Sow v. Fortville Police Department
2011 U.S. App. LEXIS 2804
| 7th Cir. | 2011Background
- Sow, a Senegalese-born U.S. citizen, was arrested for forgery after attempting to cash a $1,000 money order at Fortville, Indiana; the money order appeared counterfeit based on watermark and serial numbers, though a $500 receipt later surfaced.
- Fortville Post Office employees and others relayed information to officers suggesting the money order was fake; officers relied on third-party statements to form probable cause.
- Sow was detained for about 48 hours, interviewed, and then the criminal charge was dismissed after his receipt was found and he obtained counsel.
- The district court granted summary judgment to the Fortville Police Department, Officer Fuller, and the McCordsville Police Department, and dismissed the U.S. government and certain postal employees; Sow appealed.

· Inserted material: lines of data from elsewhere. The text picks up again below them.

(** [a += b]: a list is extended in place by the elements of [b] and
    stays the same object; anything else is [a + b]. *)
Definition py_iadd (a b : value) : M value :=
  match a with
  | VRef l =>
      o ← deref l;
      match o with
      | OList xs => ys ← py_iter b; store l (OList (xs ++ ys));; mret a
      | _ => py_add a b
      end
  | _ => py_add a b
  end.

Definition is_str_key (key : string) (kv : value * value) : bool :=
  match kv.1 with
  | VStr s => bool_decide (s = key)
  | _ => false
  end.

Definition dict_get (kvs : list (value * value)) (key : string) : option value :=
  snd <$> List.find (is_str_key key) kvs.

(** [v[key]] for a string literal [key]: a dict is looked up, and a
    missing key raises [KeyError]; a defaultdict is looked up, and a
    missing key is inserted with the default, which is the value read;
    a list or a string takes integer indices only, nothing else is
    subscriptable. *)
Definition py_getitem (v : value) (key : string) : M value :=
  match v with
  | VRef l =>
      o ← deref l;
      match o with
      | ODict kvs =>
          match dict_get kvs key with
          | Some x => mret x
          | None => raise KeyError
          end
      | ODefaultDict d kvs =>
          match dict_get kvs key with
          | Some x => mret x
          | None => store l (ODefaultDict d (kvs ++ [(VStr key, d)]));; mret d
          end
      | _ => raise TypeError
      end
  | _ => raise TypeError
  end.

(** Truth value of a condition. *)
Definition py_truthy (v : value) : M bool :=
  match v with
  | VNone => mret false
  | VBool b => mret b
  | VInt n => mret (negb (n =? 0))
  | VFloat f => mret (negb (F64.is_zero f))
  | VStr s => mret (negb (bool_decide (s = EmptyString)))
  | VRef l =>
      o ← deref l;
      match o with
      | OList xs => mret (negb (bool_decide (xs = [])))
      | ODict kvs | ODefaultDict _ kvs => mret (negb (bool_decide (kvs = [])))
      | OInstance _ _ => mret true
      end
  end.

(** [for x in xs: body] with the local variables the body assigns to
    threaded through as [s]. *)
Fixpoint for_in {S : Type} (xs : list value) (body : value -> S -> M S)
    (s : S) : M S :=
  match xs with
  | [] => mret s
  | x :: xs' => s' ← body x s; for_in xs' body s'
  end.

Definition for_each (xs : list value) (body : value -> M unit) : M unit :=
  for_in xs (fun x _ => body x) tt.

Definition when (b : bool) (c : M unit) : M unit :=
  if b then c else mret tt.

(** ** The module [python-issues.py] *)

(** The float literals of the source. *)
Definition lit_0_15 : spec_float := F64.literal 15 2.
Definition lit_0_10 : spec_float := F64.literal 10 2.
Definition lit_0_05 : spec_float := F64.literal 5 2.

Definition calculate_discount (price : value) : M value :=
  c ← py_gt_int price 100;
  if c : bool then py_mul price (VFloat lit_0_15)
  else
    c' ← py_gt_int price 50;
    if c' : bool then py_mul price (VFloat lit_0_10)
    else py_mul price (VFloat lit_0_05).

Definition process_order
    (order_id customer_name email phone address city state zip_code
     items payment_method shipping_method : value) : M value :=
  print "Processing order...";;
  ( c1 ← py_truthy order_id;
  when c1 (
    c2 ← py_truthy customer_name;
    when c2 (
      c3 ← py_truthy email;
      when c3 (
        c4 ← py_truthy phone;
        when c4 (
          c5 ← py_truthy address;
          when c5 (
            xs ← py_iter items;
            for_each xs (fun item =>
              vars ← py_getitem item "variations";
              vs ← py_iter vars;
              for_each vs (fun variation =>
                p ← py_getitem variation "price";
                c ← py_gt_int p 100;
                when c (print "Expensive item")))))))) );;
  mret (VBool true).

Definition calculate_total_a (items : value) : M value :=
  let total := VInt 0 in
  xs ← py_iter items;
  total ← for_in xs (fun item total =>
             p ← py_getitem item "price";
             q ← py_getitem item "quantity";
             pq ← py_mul p q;
             py_iadd total pq) total;
  mret total.
(* ===== verification/_CoqProject ===== *)
-Q . S2P
Prelude.v
JsMap.v
Utf8.v
JsObject.v
JsString.v
PathMatcher.v
Router.v
Body.v
Wire.v
Adaptive.v
Pool.v
Response.v
Layout.v
Decode.v
HeaderTemplates.v
ResponseBuilders.v
Packing.v
RouteWire.v
Ops.v
LruCache.v
Loader.v
LoaderSpec.v
RequestId.v
Metrics.v
WsFrame.v
Trace.v
JsonPacked.v
Handler.v
HandlerLogic.v
HandlerSpec.v
IngressMetrics.v
Options.v
StateErr.v
FastIngress.v
AsyncIngress.v
Routes.v
RoutesSpec.v
NodeServer.v
Server.v
FfiBuffer.v
FfiCodecs.v
CookieSign.v
Compress.v
PackedVerdicts.v
PackedParsers.v
Client.v
FormText.v
Sse.v
SseStream.v
Pipeline.v
TaskOp.v
Task.v
TaskSpec.v
TaskLive.v
(* ===== verification/JsMap.v ===== *)
(** JavaScript's insertion-ordered [Map].

    A [Map] is the list of its entries in iteration order: [set] keeps the
    position of an existing key and appends a new one, [delete] removes the
    entry, and [keys().next().value] is the oldest key.  The caches, the
    metrics registry, the coalescer and the task runtime all rely on this
    order, so it is kept (a finite map would forget it); [get] is related to
    the list by the lemmas below and the well-formedness predicate [wf] says
    that keys are distinct. *)

From S2P Require Import Prelude.

Section jsmap.
Context {K V : Type} `{EqDecision K}.
Implicit Types (m : list (K * V)) (k : K) (v : V).

(** [map.get(k)]; [None] is [undefined]. *)
Fixpoint mget (k : K) (m : list (K * V)) : option V :=
  match m with
  | [] => None
  | (k', v) :: m' => if decide (k = k') then Some v else mget k m'
  end.

(** [map.has(k)]. *)
Definition mhas (k : K) (m : list (K * V)) : bool :=
  match mget k m with Some _ => true | None => false end.

(** [map.set(k, v)]. *)
Fixpoint mset (k : K) (v : V) (m : list (K * V)) : list (K * V) :=
  match m with
  | [] => [(k, v)]
  | (k', v') :: m' =>
      if decide (k = k') then (k, v) :: m' else (k', v') :: mset k v m'
  end.

(** [map.delete(k)]. *)
Fixpoint mdel (k : K) (m : list (K * V)) : list (K * V) :=
  match m with
  | [] => []
  | (k', v') :: m' => if decide (k = k') then m' else (k', v') :: mdel k m'
  end.

(** [map.size], [map.keys()] and [map.keys().next().value]. *)
Definition msize (m : list (K * V)) : Z := zlen m.
Definition mkeys (m : list (K * V)) : list K := m.*1.
Definition moldest (m : list (K * V)) : option K := head (mkeys m).

Definition wf (m : list (K * V)) : Prop := NoDup (mkeys m).

Lemma mget_None k m : mget k m = None ↔ k ∉ mkeys m.
Proof.
  induction m as [|[k' v'] m IH]; simpl; [set_solver|].
  case_decide; set_solver.
Qed.

Lemma mget_Some_elem k v m : mget k m = Some v → (k, v) ∈ m.
Proof.
  induction m as [|[k' v'] m IH]; simpl; [done|].
  case_decide; simplify_eq; intros; simplify_eq; set_solver.
Qed.

Lemma mget_elem k v m : wf m → (k, v) ∈ m → mget k m = Some v.
Proof.
  unfold wf. induction m as [|[k' v'] m IH]; simpl; [set_solver|].
  rewrite NoDup_cons. intros [Hnin Hnd] Hin. case_decide as Heq.
  - subst k'. apply elem_of_cons in Hin as [?|Hin]; [by simplify_eq|].
    exfalso. apply Hnin. by apply (list_elem_of_fmap_2 fst _ (k, v)).
  - apply elem_of_cons in Hin as [?|Hin]; [by simplify_eq|]. auto.
Qed.

Lemma mget_mset k k' v m :
  mget k (mset k' v m) = if decide (k = k') then Some v else mget k m.
Proof.
  induction m as [|[k'' v''] m IH]; simpl; repeat case_decide; simplify_eq; auto;
    simpl; repeat case_decide; simplify_eq; auto.
Qed.
Lemma mget_mset_eq k v m : mget k (mset k v m) = Some v.
Proof. rewrite mget_mset. by case_decide. Qed.
Lemma mget_mset_ne k k' v m : k ≠ k' → mget k (mset k' v m) = mget k m.
Proof. intros. rewrite mget_mset. by case_decide. Qed.

Lemma mset_new k v m : k ∉ mkeys m → mset k v m = m ++ [(k, v)].
Proof.
  induction m as [|[k' v'] m IH]; simpl; [done|]. intros Hk.
  case_decide; [set_solver|]. rewrite IH; set_solver.
Qed.

Lemma mkeys_mset_old k v m : k ∈ mkeys m → mkeys (mset k v m) = mkeys m.
Proof.
  unfold mkeys. induction m as [|[k' v'] m IH]; simpl; [set_solver|]. intros Hk.
  case_decide as Hd; simpl; [by subst|]. f_equal. apply IH. set_solver.
Qed.

Lemma mkeys_mset_new k v m : k ∉ mkeys m → mkeys (mset k v m) = mkeys m ++ [k].
Proof. intros. rewrite mset_new by done. unfold mkeys. by rewrite fmap_app. Qed.

Lemma wf_mset k v m : wf m → wf (mset k v m).
Proof.
  unfold wf. intros Hwf. destruct (decide (k ∈ mkeys m)).
  - by rewrite mkeys_mset_old.
  - rewrite mkeys_mset_new by done. apply NoDup_app. set_solver by auto using NoDup_singleton.
Qed.

Lemma mkeys_mdel_sub k m x : x ∈ mkeys (mdel k m) → x ∈ mkeys m.
Proof.
  induction m as [|[k' v'] m IH]; simpl; [done|].
  case_decide; simpl; rewrite ?elem_of_cons; naive_solver.
Qed.

Lemma wf_mdel k m : wf m → wf (mdel k m).
Proof.
  unfold wf. induction m as [|[k' v'] m IH]; simpl; [done|].
  rewrite NoDup_cons. intros [Hnin Hnd]. case_decide; [done|]. simpl.
  rewrite NoDup_cons. split; [|auto]. intros Hin. apply Hnin.
  by eapply mkeys_mdel_sub.
Qed.

Lemma mget_mdel_ne k k' m : k ≠ k' → mget k (mdel k' m) = mget k m.
Proof.
  intros. induction m as [|[k'' v''] m IH]; simpl; [done|].
  repeat case_decide; simplify_eq; simpl; repeat case_decide; simplify_eq; auto.
Qed.
Lemma mget_mdel_eq k m : wf m → mget k (mdel k m) = None.
Proof.
  unfold wf. induction m as [|[k' v'] m IH]; simpl; [done|].
  rewrite NoDup_cons. intros [Hnin Hnd]. case_decide as Hd.
  - subst. by apply mget_None.
  - simpl. case_decide; [done|]. auto.
Qed.

Lemma mdel_id k m : k ∉ mkeys m → mdel k m = m.
Proof.
  induction m as [|[k' v'] m IH]; simpl; [done|]. intros Hk.
  case_decide; [set_solver|]. f_equal. apply IH. set_solver.
Qed.

Lemma msize_mset_new k v m : k ∉ mkeys m → msize (mset k v m) = msize m + 1.
Proof. intros. unfold msize. rewrite mset_new by done. zlia. Qed.
Lemma msize_mset_old k v m : k ∈ mkeys m → msize (mset k v m) = msize m.
Proof.
  intros Hk. unfold msize, zlen. rewrite <-!(length_fmap fst).
  fold (mkeys (mset k v m)) (mkeys m). by rewrite mkeys_mset_old.
Qed.
Lemma msize_mdel_in k m : k ∈ mkeys m → msize (mdel k m) = msize m - 1.
Proof.
  unfold msize. induction m as [|[k' v'] m IH]; simpl; [set_solver|]. intros Hk.
  case_decide as Hd; rewrite ?zlen_cons; [lia|].
  rewrite IH; [lia|]. set_solver.
Qed.
Lemma msize_nonneg m : 0 ≤ msize m.
Proof. apply zlen_nonneg. Qed.

Lemma mdel_head k v m : mdel k ((k, v) :: m) = m.
Proof. simpl. by rewrite decide_True. Qed.
Lemma moldest_elem k m : moldest m = Some k → k ∈ mkeys m.
Proof. unfold moldest. destruct m as [|[] ?]; simpl; [done|]. set_solver. Qed.
Lemma moldest_None m : moldest m = None ↔ m = [].
Proof. unfold moldest. destruct m as [|[] ?]; naive_solver. Qed.

(** [map.delete(k); map.set(k, v)]: the entry moves to the end. *)
Lemma mset_mdel k v m : wf m → mset k v (mdel k m) = mdel k m ++ [(k, v)].
Proof. intros. apply mset_new, mget_None. by apply mget_mdel_eq. Qed.

(** Deleting the oldest keys one after the other drops a prefix. *)
Lemma mdel_prefix (l m : list (K * V)) :
  wf (l ++ m) → foldl (λ acc k, mdel k acc) (l ++ m) l.*1 = m.
Proof.
  unfold wf, mkeys. induction l as [|[k v] l IH]; simpl; [done|].
  rewrite NoDup_cons. intros [Hnin Hnd]. rewrite decide_True by done. by apply IH.
Qed.

Lemma Forall_mset (P : K * V → Prop) k v m : Forall P m → P (k, v) → Forall P (mset k v m).
Proof.
  induction 1 as [|[k' v'] m Hp Hm IH]; intros Hk; simpl; [by constructor|].
  case_decide; constructor; auto.
Qed.
Lemma Forall_mdel (P : K * V → Prop) k m : Forall P m → Forall P (mdel k m).
Proof.
  induction 1 as [|[k' v'] m Hp Hm IH]; simpl; [done|]. case_decide; [done|by constructor].
Qed.

Lemma wf_app_r (l m : list (K * V)) : wf (l ++ m) → wf m.
Proof. unfold wf, mkeys. rewrite fmap_app, NoDup_app. naive_solver. Qed.
Lemma wf_drop n (m : list (K * V)) : wf m → wf (drop n m).
Proof. intros Hm. apply (wf_app_r (take n m)). by rewrite take_drop. Qed.
End jsmap.

#[export] Hint Resolve wf_mset wf_mdel wf_drop : castrum.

- The Seventh Circuit affirmed, holding the implicated local entities were not proper parties and that, on the record, probable cause supported arrest, no equal protection violation was shown, no excessive force was shown, and Monell liability failed.
Issues
| Issue | Plaintiff's Argument | Defendant's Argument | Held |
|---|---|---|---|
| Whether hearsay evidence can support probable cause for arrest | Sow argues hearsay should be excluded | Fuller's probable cause relied on third-party statements | Probable cause valid despite hearsay for on-scene decision |
| Whether the arrest violated the Fourth and Fourteenth Amendments | Arrest lacked probable cause and involved discrimination | Probable cause existed; no racial profiling shown | Arrest supported by probable cause; no constitutional violation established |
| Whether §1985/1986 conspiracy claims survive | Conspiracy evidence implied by officers' conduct | No evidence of agreement or injury; speculation insufficient | Conspiracy claims failed as unsupported by evidence |
| Whether state-law claims were properly addressed and Monell liability evaluated | Certain state-law claims viable; Monell liability possible | Police departments were not proper parties; Monell not established | Most state-law claims waived; Monell liability not shown; proper parties were identified |
Key Cases Cited
- BeVier v. Hucal, 806 F.2d 123 (7th Cir. 1986) (probable cause requires reasonable avenues of investigation when unclear whether a crime occurred)
- Monell v. Dep't of Soc. Servs., 436 U.S. 658 (1983) (municipal liability requires an official policy or custom causing deprivation)
- McMillian v. Monroe County, 520 U.S. 781 (1997) (state-law analysis governs local government liability for §1983 claims)
- Woods v. City of Chicago, 234 F.3d 979 (7th Cir. 2000) (probable cause inquiry focuses on information available to officer at arrest time)
- Beck v. Ohio, 379 U.S. 89 (1964) (probable cause standard applies to warrantless arrests)
- Tibbs v. City of Chicago, 469 F.3d 661 (7th Cir. 2006) (handcuffing and restraint claims analyzed under Fourth Amendment reasonableness)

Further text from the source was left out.